A recent study, supported by the Harvard Data Science Initiative and the Center for Applied AI at the University of Chicago Booth School of Business, could improve the performance of language models in real-world situations. MIT researchers have tried to turn the tables, arguing that because humans decide when to use language models, It is essential to understand how people form their beliefs about the capabilities of these models. Large-scale language models (LLMs) are tools applicable to a wide range of tasks, from writing emails to medical diagnoses.

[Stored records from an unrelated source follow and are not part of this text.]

(* ===== verification/ServiceLive.v ===== *)
(** * The service on its thread pool: coming to rest

    Every step of the service's threads decreases [zeffort], and with at least
    one worker a service that can take no such step has no task left. *)

From S2P Require Import Prelude KeyIndex SharedPtr ThreadPool ThreadPoolMain TCPServer TCPServerSpec TCPServerLive.
From S2P Require Import Database DatabaseSpec QueryExecutor QueryConcurrent QueryRef QueryLinear QueryLinearSpec QueryProgress System SystemSpec SystemLive Service ServiceSpec.

(** ** The pool between tasks *)
Definition looks (w : wstate nat) : nat := if w is WCheck then 1 else 0.
Definition shutdownWork (d : dstate) (n : nat) : nat :=
  match d with DIdle => 0 | DNotify => n + 3 | DJoin => 2 | DDone => 1 end.
Definition poolWork (p : psys nat) : nat :=
  sum_list (looks <$> workers p) + 2 * notifies p + shutdownWork (dtor p) (length (workers p)).

Lemma looks_insert (ws : list (wstate nat)) i w y :
  ws !! i = Some y → sum_list (looks <$> <[i:=w]> ws) + looks y = sum_list (looks <$> ws) + looks w.
Proof.
  intros (l1 & l2 & -> & ->)%list_elem_of_split_length. rewrite insert_app_r_alt, Nat.sub_diag by lia. simpl.
  rewrite !fmap_app, !sum_list_with_app. simpl. lia.
Qed.

Lemma looks_bound (ws : list (wstate nat)) : sum_list (looks <$> ws) ≤ length ws.
Proof. induction ws as [|[] ws IH]; csimpl; lia. Qed.

Lemma pstep_work (p p' : psys nat) :
  pstep p p' → ¬ spurious p p' → ¬ stops p p' → poolWork p' ≤ 2 + poolWork p ∧ (betweenTasks p p' → poolWork p' < poolWork p).
Proof.
  intros Hs Hsp Hst. unfold poolWork. rewrite (pstep_workers _ _ Hs).
  destruct Hs as [t p p' ws k d su st fi Hsub|p ws ws' k d su st fi Hw|i p ws k d su st fi Hi Hp
    |i t p p' ws k d su st fi Hi Hp Ht|i p p' ws k d su st fi Hi Hp Ht|i t p ws k d su st fi Hi
    |i p ws k d su st fi Hi|p ws k su st fi|p ws k su st fi|p ws k su st fi Hall]; cbn [shared workers notifies dtor] in *;
    try (match goal with |- context [<[i:=?w]> ws] => pose proof (looks_insert ws i w _ Hi) as Hw; simpl in Hw end).
  - split; [lia|]. intros [H _]. simpl in H. symmetry in H. by apply snoc_self in H.
  - destruct Hw as [ws Hno|ws i Hi]; [lia|]. pose proof (looks_insert ws i WCheck _ Hi) as Hw. simpl in Hw. lia.
  - lia.
  - lia.
  - lia.
  - split; [lia|]. intros (_ & _ & H). simpl in H. symmetry in H. by apply snoc_self in H.
  - destruct Hsp. by exists i.
  - by destruct Hst.
  - pose proof (looks_bound (wake <$> ws)) as Hl. rewrite length_fmap in Hl. simpl. lia.
  - simpl. lia.
Qed.

Lemma task_not_between (p p' : psys nat) : pstep p p' → ¬ betweenTasks p p' → ¬ spurious p p' ∧ ¬ stops p p'.
Proof. intros Hs Hn. split; intros H; apply Hn; [by apply spurious_between|by apply stops_between]. Qed.

Lemma same_dtor (p p' : psys nat) : dtor p' = dtor p → ¬ stops p p'.
Proof. intros Hd [H1 H2]. congruence. Qed.

(** A pool that can do nothing between tasks. *)
Definition poolStill (p : psys nat) : Prop :=
  ∀ p', pstep p p' → betweenTasks p p' → ¬ spurious p p' → ¬ stops p p' → False.

Lemma still_notifies p : poolStill p → notifies p = 0.
Proof.
  intros Hn. destruct p as [p ws [|k] d su st fi]; [done|]. exfalso.
  destruct (asleep_dec ws) as [(i & Hi)%list_elem_of_lookup_1|Hno];
    (eapply Hn; [apply p_notify; [..]|done|intros (i' & _ & Hw); simplify_eq/=; lia|by apply same_dtor]).
  - by apply (wake_some _ i).
  - by apply wake_nobody.
Qed.

Lemma still_dtor p : poolStill p → dtor p ≠ DNotify ∧ (dtor p = DJoin → ¬ Forall (eq WExited) (workers p)).
Proof.
  intros Hn. destruct p as [p ws k d su st fi]. simpl. split.
  - intros ->. eapply Hn; [by apply p_notify_all|done|intros (i & _ & Hw); by simplify_eq/=|by intros []].
  - intros -> Ha. eapply Hn; [by apply p_join|done|intros (i & _ & Hw); by simplify_eq/=|by intros []].
Qed.

Lemma insert_differs (ws : list (wstate nat)) i w i' :
  ws !! i = Some WCheck → ws !! i' = Some WAsleep → w ≠ WCheck → <[i:=w]> ws ≠ <[i':=WCheck]> ws.
Proof.
  intros Hi Hi' Hw H. apply (f_equal (.!! i)) in H. rewrite list_lookup_insert_eq in H by (by eapply lookup_lt_Some).
  rewrite list_lookup_insert_ne, Hi in H by congruence. congruence.
Qed.

(** A worker that looks at the queue can only take a task. *)
Lemma still_check p i :
  poolStill p → workers p !! i = Some WCheck →
  ∃ c p', pstep p p' ∧ tasks_ (shared p) = c :: tasks_ (shared p') ∧ started p' = started p ++ [c].
Proof.
  intros Hn Hi. destruct p as [p ws k d su st fi]. simpl in *.
  destruct (workPred p) eqn:Hw; [destruct (take p) as [p' [c|]] eqn:Ht|].
  - eexists c, _. split; [by eapply p_take|]. simpl. unfold take in Ht. destruct (tasks_ p); by simplify_eq.
  - exfalso. eapply Hn; [by eapply p_exit|done|intros (i' & Hi' & E); injection E as _ E; by apply (insert_differs ws i WExited i')|by apply same_dtor].
  - exfalso. eapply Hn; [by eapply p_sleep|done|intros (i' & Hi' & E); injection E as E; by apply (insert_differs ws i WAsleep i')|by apply same_dtor].
Qed.

Lemma running_elem (ws : list (wstate nat)) c : c ∈ running ws ↔ ∃ i, ws !! i = Some (WRun c).
Proof.
  unfold running. rewrite list_elem_of_omap. split.
  - intros (w & (i & Hi)%list_elem_of_lookup_1 & Hw). destruct w; simplify_eq. eauto.
  - intros [i Hi]. exists (WRun c). split; [by eapply list_elem_of_lookup_2|done].
Qed.

(** ** The service *)
Section Live.
Context {Ix Dx : Type} `{!KeyIndex Z nat Ix} `{!KeyIndexLaws Z nat Ix}.
Context `{!KeyIndex string SharedPtr Dx} `{!KeyIndexLaws string SharedPtr Dx}.
Abbreviation Y := (system Ix Dx).
Abbreviation Zs := (service Ix Dx).

Definition zeffort (z : Zs) : nat :=
  if z_closed z then 0 else 3 * yeffort (z_system z) + poolWork (z_pool z).

Lemma zrun_effort n (y : Y) p z' : zinv n y p → zrun (mkService y p false) z' → zeffort z' < zeffort (mkService y p false).
Proof.
  intros H Hs. pose proof (yinv_reachable _ (zi_system _ _ _ H)) as Hy.
  assert (Hwork : ∀ l y', ywork l y y' → yeffort y' < yeffort y) by (intros; apply yistep_effort; [done|left; eauto]).
  assert (Hloop : ∀ y', yloop y y' → phase (y_server y) ≠ LIdle → yeffort y' < yeffort y) by (intros; apply yistep_effort; [done|by right]).
  assert (Hpool : ∀ p', pstep p p' → ¬ betweenTasks p p' → poolWork p' ≤ 2 + poolWork p).
  { intros p' Hp Hn. destruct (task_not_between _ _ Hp Hn). by apply pstep_work. }
  assert (Hsnoc : ∀ (l : list nat) x, l ++ [x] ≠ l) by (intros l x E; symmetry in E; by apply snoc_self in E).
  unfold zeffort.
  inversion Hs as [? y' ? Hl Hd Hi Hn|c ? y' ? p' Hl Hd Hn Hp Hc|c ? y' ? p' Hw Hp Hc|c ? y' ? Hw Hc|? y' ? Hw
    |c ? y' ? p' Hw Hp Hc|? ? p' Hp Hc Hsp Hst|? ? Hd]; subst; simpl;
    try (apply Hwork in Hw).
  - apply Hloop in Hl; [lia|done].
  - apply Hloop in Hl; [|by intros E; rewrite E in Hn]. assert (poolWork p' ≤ 2 + poolWork p); [|lia].
    apply Hpool; [done|]. intros (E & _). rewrite Hc in E. by apply Hsnoc in E.
  - assert (poolWork p' ≤ 2 + poolWork p); [|lia].
    apply Hpool; [done|]. intros (_ & E & _). rewrite Hc in E. by apply Hsnoc in E.
  - lia.
  - lia.
  - assert (poolWork p' ≤ 2 + poolWork p); [|lia].
    apply Hpool; [done|]. intros (_ & _ & E). rewrite Hc in E. by apply Hsnoc in E.
  - destruct (pstep_work _ _ Hp Hsp Hst) as [_ Hlt]. specialize (Hlt Hc). lia.
  - unfold poolWork. rewrite Hd. simpl. lia.
Qed.

Lemma nsteps_zeffort m n (z z' : Zs) : zreach n z → nsteps zrun m z z' → m + zeffort z' ≤ zeffort z.
Proof.
  intros Hr Hn. induction Hn as [|m [y p b] z2 z3 Hs Hn IH]; [lia|]. destruct b; [by inversion Hs|].
  pose proof (zrun_effort n y p _ Hr Hs). assert (zreach n z2) as Hz; [|specialize (IH Hz); lia].
  destruct (zrun_inv n y p _ Hr Hs) as [[E Hz]|[Hd ->]]; unfold zreach; [by rewrite E|by exists y].
Qed.

(** *** At rest *)
Definition stopped (z : Zs) : Prop := ∀ z', ¬ zrun z z'.

Lemma taskOf_conn s c t : sinv s → taskOf s c = Some t → ∃ k, conns s !! c = Some k ∧ tasks k = [t].
Proof.
  intros H Ht. unfold taskOf in Ht. destruct (conns s !! c) as [k|] eqn:Hk; [|done]. simpl in Ht. exists k. split; [done|].
  destruct (tasks k) as [|t' l] eqn:E; simplify_eq/=. assert (Hi : tasks k !! 0 = Some t) by by rewrite E.
  destruct (task_busy _ _ _ _ _ _ (si_conn _ H _ _ Hk) Hi) as (_ & _ & _ & _ & E'). congruence.
Qed.

(** A worker that runs a task can go on. *)
Lemma still_running n (y : Y) p : zinv n y p → stopped (mkService y p false) → running (workers p) = [].
Proof.
  intros H Hn. destruct (running (workers p)) as [|c r] eqn:E; [done|]. exfalso.
  assert (Hc : c ∈ running (workers p)) by (rewrite E; by left). pose proof (zinv_sinv _ _ _ H) as Hsv.
  pose proof Hc as (t & Ht & Hq)%(ta_run _ _ _ (zi_tasks _ _ _ H)). destruct (taskOf_conn _ _ _ Hsv Ht) as (k & Hk & Htk).
  assert (Hi : tasks k !! 0 = Some t) by by rewrite Htk.
  assert (Hend : ∀ s', kstep c KEnd (y_server y) s' → False).
  { intros s' Hs'. apply running_elem in Hc as [i Hw]. destruct p as [p ws m d su st fi], y as [s w cl lg].
    eapply Hn, (z_end c); [by apply (y_task c KEnd)|by eapply p_return|done]. }
  destruct t as [| |q|]; [done| | |].
  - destruct y as [[m cs o ph] w cl lg]. destruct (taskTake k 0) as [k' [q|b]] eqn:Ht'.
    + eapply Hn, (z_in c); [|done]. eapply (y_task c KTake). by eapply s_take.
    + eapply Hend. by eapply s_finish.
  - destruct (exec_moves y c k 0 q (zi_system _ _ _ H) Hk Hi) as [y' [Hw|Hw]]; eapply Hn; [by eapply (z_in c)|by eapply z_query].
  - destruct y as [[m cs o ph] w cl lg]. destruct (taskFail k 0) as [k' b] eqn:Ht'. eapply Hend. by eapply s_fail.
Qed.

Lemma stopped_still (y : Y) p : stopped (mkService y p false) → poolStill p.
Proof. intros Hn p' ? ? ? ?. eapply Hn. by apply z_between. Qed.

Lemma still_queue n (y : Y) p : 0 < n → zinv n y p → stopped (mkService y p false) → tasks_ (shared p) = [].
Proof.
  intros Hpos H Hn. pose proof (stopped_still _ _ Hn) as Hst. pose proof (still_running _ _ _ H Hn) as Hrun.
  pose proof (pool_inv_reachable n p Hpos (zi_pool _ _ _ H)) as Hp. destruct (tasks_ (shared p)) as [|c0 r] eqn:E; [done|]. exfalso.
  destruct (pi_wake _ Hp) as [(w & (i & Hi)%list_elem_of_lookup_1 & Ha & He)|[Hk|Hk]]; [by rewrite E| | |].
  - destruct w as [| |c|]; try done.
    + destruct (still_check _ _ Hst Hi) as (c & p' & Hs & Hq & Hc).
      assert (taskOf (y_server y) c = Some TQueued) as Ht by (apply (ta_queue _ _ _ (zi_tasks _ _ _ H)); rewrite Hq; by left).
      destruct (taskOf_conn _ _ _ (zinv_sinv _ _ _ H) Ht) as (k & Hk & Htk). destruct y as [[m cs o ph] w cl lg].
      eapply Hn, (z_start c); [|done|done]. eapply (y_task c KStart), (s_start c k 0); [done|by rewrite Htk].
    + assert (c ∈ running (workers p)) by (apply running_elem; eauto). rewrite Hrun in *. by eapply not_elem_of_nil.
  - pose proof (still_notifies _ Hst). lia.
  - by destruct (still_dtor _ Hst) as [H1 _].
Qed.

Lemma still_shutdown n (y : Y) p : 0 < n → zinv n y p → stopped (mkService y p false) → dtor p = DIdle.
Proof.
  intros Hpos H Hn. pose proof (stopped_still _ _ Hn) as Hst. pose proof (still_queue _ _ _ Hpos H Hn) as Hq.
  pose proof (pool_inv_reachable n p Hpos (zi_pool _ _ _ H)) as Hp. destruct (dtor p) eqn:Hd; [done|exfalso..].
  - by destruct (still_dtor _ Hst) as [H1 _].
  - destruct (all_exited (workers p)) as [Ha|(i & w & Hi & Hw)]; [by destruct (still_dtor _ Hst) as [_ H2]; apply H2|].
    destruct w as [| |c|]; try done.
    + destruct (still_check _ _ Hst Hi) as (c & p' & _ & E & _). by rewrite Hq in E.
    + apply (pi_join _ Hp); [by left|]. by eapply list_elem_of_lookup_2.
    + assert (c ∈ running (workers p)) as Hc by (apply running_elem; eauto). rewrite (still_running _ _ _ H Hn) in Hc.
      by eapply not_elem_of_nil.
  - eapply Hn. by apply z_close.
Qed.

Lemma agree_nil s : tasks_agree s [] [] → ∀ c k, conns s !! c = Some k → tasks k = [].
Proof.
  intros [_ H2 H3] c k Hk. destruct (tasks k) as [|t l] eqn:E; [done|]. exfalso.
  assert (taskOf s c = Some t) as Ht by (unfold taskOf; rewrite Hk; simpl; by rewrite E).
  assert (t = TQueued ∨ t ≠ TQueued) as [->|Hne] by (destruct t; auto); [apply H2 in Ht; by eapply not_elem_of_nil|].
  eapply not_elem_of_nil, H3; eauto.
Qed.

Lemma stopped_drained n (y : Y) p : 0 < n → zinv n y p → stopped (mkService y p false) → drained (y_server y).
Proof.
  intros Hpos H Hn. pose proof (still_shutdown _ _ _ Hpos H Hn) as Hd. split.
  - destruct (decide (loop_conn (phase (y_server y)) = None)) as [E|Hp]; [by destruct (phase (y_server y))|exfalso].
    pose proof (pool_inv_reachable n p Hpos (zi_pool _ _ _ H)) as Hpi. pose proof (zinv_sinv _ _ _ H) as Hsv.
    destruct y as [[m cs o ph] w cl lg]. simpl in *.
    destruct (loop_progress m cs o ph Hsv) as [s' Hs]; [by intros ->|].
    destruct (submits ph) as [c|] eqn:E; [|eapply Hn, z_loop; [by apply y_loop|done|by simpl; intros ->|done]].
    destruct p as [[q st] ws k d su sta fi]. simpl in *. eapply Hn, (z_submit c); [by apply y_loop|done|done|apply p_submit|done].
    unfold submit. simpl. destruct st; [|done]. by destruct (pi_dtor _ Hpi) as [Hx _]; destruct Hx.
  - pose proof (zi_tasks _ _ _ H) as Ha. rewrite (still_queue _ _ _ Hpos H Hn), (still_running _ _ _ H Hn) in Ha.
    intros c k. by apply (agree_nil _ Ha).
Qed.

Lemma done_drained n (y : Y) p : 0 < n → zinv n y p → dtor p = DDone → drained (y_server y).
Proof.
  intros Hpos H Hd. pose proof (pool_inv_reachable n p Hpos (zi_pool _ _ _ H)) as Hp.
  split; [apply (zi_dtor _ _ _ H); by rewrite Hd|]. pose proof (zi_tasks _ _ _ H) as Ha. pose proof (pi_done _ Hp Hd) as Hall.
  assert (Hrun : running (workers p) = []) by (clear -Hall; induction Hall as [|w ws <- _ IH]; [done|by csimpl]).
  assert (Hq : tasks_ (shared p) = []).
  { pose proof (pi_some _ Hp). apply (pi_exited _ Hp). destruct Hall; [done|]. subst. by left. }
  rewrite Hq, Hrun in Ha. intros c k. by apply (agree_nil _ Ha).
Qed.

(** What a service has done that has no task left. *)
Definition allAnswered (y : Y) : Prop :=
  (∀ c k, conns (y_server y) !! c = Some k →
     tasks k = [] ∧ pending k = [] ∧ (unwritten k = false → a_query <$> logOf (y_log y) c = accepted k)) ∧
  ∃ lin, linearizes (w_hist (y_world y)) lin ∧ db_ok [] (w_db (y_world y)) (state_of lin) ∧
    base.size (objects (heap_ (w_db (y_world y)))) = base.size (state_of lin).

Lemma drained_answered (y : Y) : yreach y → drained (y_server y) → allAnswered y.
Proof.
  intros Hr Hd. pose proof (yinv_reachable _ Hr) as H. destruct (reachable_halves _ Hr) as [Hsv%sinv_reachable Hw].
  destruct (drained_calls _ H Hd) as [_ Hops]. split.
  - intros c k Hk. destruct (drained_conn _ _ _ Hsv Hd Hk) as (_ & ? & ? & _). rewrite (yi_executed _ H _ _ Hk).
    split_and!; [by apply Hd in Hk|done..].
  - destruct (world_linearizes _ Hw) as (lin & Hl & Hrest). exists lin. split; [done|]. by apply Hrest.
Qed.
End Live.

“These tools are exciting because they are general purpose, but for that very reason they will collaborate with people, so we have to take into account the human role,“ says Ashesh Rambachan, co-author of the study and assistant professor of economics at MIT.
To explore this concept, the researchers created a framework to evaluate an LLM based on its alignment with human beliefs about its performance on certain tasks. They introduced a human generalization function, a model of how people update their beliefs about an LLM’s capabilities after interacting with it.. The results show that when models are misaligned with human generalization function, users may be overconfident or unsure about when to use them, leading to unexpected failures.
“Language patterns often seem so human. We wanted to illustrate that this human power of generalization is also present in how people form beliefs about language patterns,” says Rambachan.
The researchers ran a survey to measure how people generalize when interacting with LLMs and other people. They showed participants questions that a person or LLM had answered correctly or incorrectly, and then asked whether they thought that person or LLM would have answered a related question correctly. Through the survey, they generated a dataset of nearly 19,000 examples of how humans generalize about LLMs’ performance on 79 different tasks..
Studies have shown that people tend to be more influenced by LLMs’ incorrect answers than correct ones, and they believe that LLMs’ performance on simple questions is not indicative of their ability on more complex questions. In situations where people put more weight on incorrect answers, simpler models outperformed very large models like GPT-4.
“
Language models that improve and learn can fool people into thinking they will perform well on related questions when, in fact, they do not.
,” adds Rambachan. “When we train these algorithms or try to update them with human feedback, we need to take human generalization into account in how we think about measuring performance,” concludes Rambachan.